この祭りは小学生の男の子たちだけの手によって運営されています。まず、その区(集落)の子供達は「えべっさまをしますので、お供えをお願いします」そう言いながら家々を回り、元手を集めます。各家庭では子供達に千円程度のお金を渡したり、お菓子の袋を渡したりします。

そうして集まったお金を元に、駄菓子屋やスーパーにお菓子や袋を仕入れに行きます。買い求めたお菓子は袋に小分けして、賽銭箱の前に並べるのです。賽銭箱を置く祭壇を飾りつけ、休憩室代わりになる日陰を竹や布でつくります。

これらの作業は全て子供達の手で自主的に進んで行きます。さあ、準備が整いました。

「えべっさまに参って下さ~い!」みんな口々に大声を上げてとおりの大人達を呼び込みます。町の大人達も目を細めながら賽銭箱に100円くらいを投げ込み、恵比寿神に手を合わせて、お菓子の袋を受け取ります。

町にはこうした「えべっさま」が10箇所ほど奉られます。隣の区の「えべっさま」のお菓子袋の中身はどうだろうか?、賽銭の入りはどうだろうか?、などと情報収集をしたり、声の掛け方や調子に変化をつけたりと、子供達はさまざまな工夫を凝らしながら「えべっさま」を運営するのです。

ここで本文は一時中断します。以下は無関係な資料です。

(** The body of the outer loop, entered with [Frame->Pc < CodeSize]. *)
Definition interp_iter (R : runner) (E : interp_env) (s : hstate HS) : loop_out HS :=
  let pc := Pc (fr s) in
  match GasChunkEnd (eCache E) !! pc, GasChunkCost (eCache E) !! pc, eCode E !! pc with
  | Some ChunkEnd, Some ChunkCost, Some b =>
      if (Z.of_nat pc <? ChunkEnd) && (ChunkCost <=? u64 (fgas (fr s))) then
        run_with R E (Z.to_nat ChunkEnd)
          (on_fr (fun f => set_fgas (i64 (u64 (fgas f) - ChunkCost)) f) s)
      else
        slow_step (length (eCode E)) (eMetrics E) (JumpDestMap (eCache E))
          (PushValueMap (eCache E)) (eNames E) b s
  | _, _, _ => LUndef
  end.

Fixpoint interp_loop (fuel : nat) (R : runner) (E : interp_env) (s : hstate HS) : loop_out HS :=
  if (length (eCode E) <=? Pc (fr s))%nat then LBreak (Some (fr s)) (cx s)
  else
    match fuel with
    | O => LFuel
    | S fuel' =>
        match interp_iter R E s with
        | LContinue s' => interp_loop fuel' R E s'
        | o => o
        end
    end.

(** Result of [interpret]: the context it leaves. *)
Inductive interp_out : Type :=
| IReturn (c : Context_ HS) | IThrow (e : ErrorCode) | IUndef | IFuel.

Definition finish (o : loop_out HS) : interp_out :=
  match o with
  | LContinue _ => IUndef
  | LBreak cur c => IReturn (epilogue cur c)
  | LReturn c => IReturn c
  | LThrow e => IThrow e
  | LUndef => IUndef
  | LFuel => IFuel
  end.

(** [EVMFrame *Frame = Context.getCurFrame(); ...]; without a frame the
    check throws, without a metrics table its use is undefined. *)
Definition interpret (R : runner) (fuel : nat) (Cache : EVMBytecodeCache)
    (cur : option EVMFrame) (c : Context_ HS) : interp_out :=
  match cur with
  | None => IThrow EVMFrameNotFound
  | Some f =>
      let c := set_Status EVMC_SUCCESS c in
      let rev := Rev (Inst c) in
      match metrics_table rev with
      | None => IUndef
      | Some MT =>
          let E := mkEnv (ModCode (Inst c)) rev MT (names_table rev) Cache in
          finish (interp_loop fuel R E (mkH (set_HostSet true f) c))
      end
  end.
End Interpret.

Arguments interp_out HS : clear implicits.

(** *** [restoreStateFromInstance]

    The bytes of the instance's operand stack are read one per 64-bit limb
    ([static_cast<uint64_t>( *ElementData)], then eight bytes on). *)
Section Restore.
Context {HS : Type}.

Definition restore_element (bytes : list Z) (i : nat) : Z :=
  let b k := default 0 (bytes !! (32 * i + 8 * k)%nat) in
  of_words (b 0%nat) (b 1%nat) (b 2%nat) (b 3%nat).

Definition restore_stack (n : nat) (bytes stack : list Z) : list Z :=
  map (restore_element bytes) (seq 0 n) ++ drop n stack.
(** Where REVERT falls through, its status apart the state is well-formed. *)
Lemma safe_Revert (s0 s : hstate HS) sp ml :
  inv s0 sp ml s ->
  wp Revert_body (fun _ s' => invx s0 (on_cx (set_Status EVMC_SUCCESS) s')) (invx s0) s.
Proof.
  intros Hinv. unfold Revert_body. wp_steps; [mem_side|].
  apply wp_modify, wp_bind, wp_modify, wp_bind, wp_getFrame, wp_modify.
  match goal with Hi : inv _ ?n ?m ?s' |- _ => exists n, m;
    change (inv s0 n m (on_cx (set_ReturnData l)
      (on_cx (fun c => set_Inst (setGasRefund (GasRefundSnapshot (fr s')) (Inst c)) c)
        (on_cx (set_Status EVMC_SUCCESS) s')))) end.
  apply inv_ReturnData; [|done|size_side].
  apply inv_refund; [by apply inv_Status|]. intros. by eexists.
Qed.

Lemma safe_SelfDestruct : safe SelfDestruct_body.
Proof. start. unfold SelfDestruct_body. wp_steps; try done. Qed.
End Safety.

さあ、日も暮れて「えべっさま」が終わります。最上級生の子が賽銭箱を開けるときが来ました。子供達はみんな周りに集まって、静かにその様子を見守っています。集まったお賽銭の金額が数え上げられた時、わっと歓声が上がります。お賽銭は、年齢とその日の働きを考えて最上級生が分配します。

この「えべっさま」は他の地域には見られない、ちょっと変わった風習ではないでしょうか?ここで子供達は世の中の仕組みの多くを学びます。経済の仕組みや組織のあり方を学ぶ子もいるでしょう。労働の喜びを学ぶ子もいるでしょう。

ある側面では子供達にお金を自由に扱わせることへの批判もあるかもしれません。しかし、町が、大人が優しく静かに子供たちを見守れば、「えべっさま」は我々に多くの豊さを与えてくれるだろうと思うのです。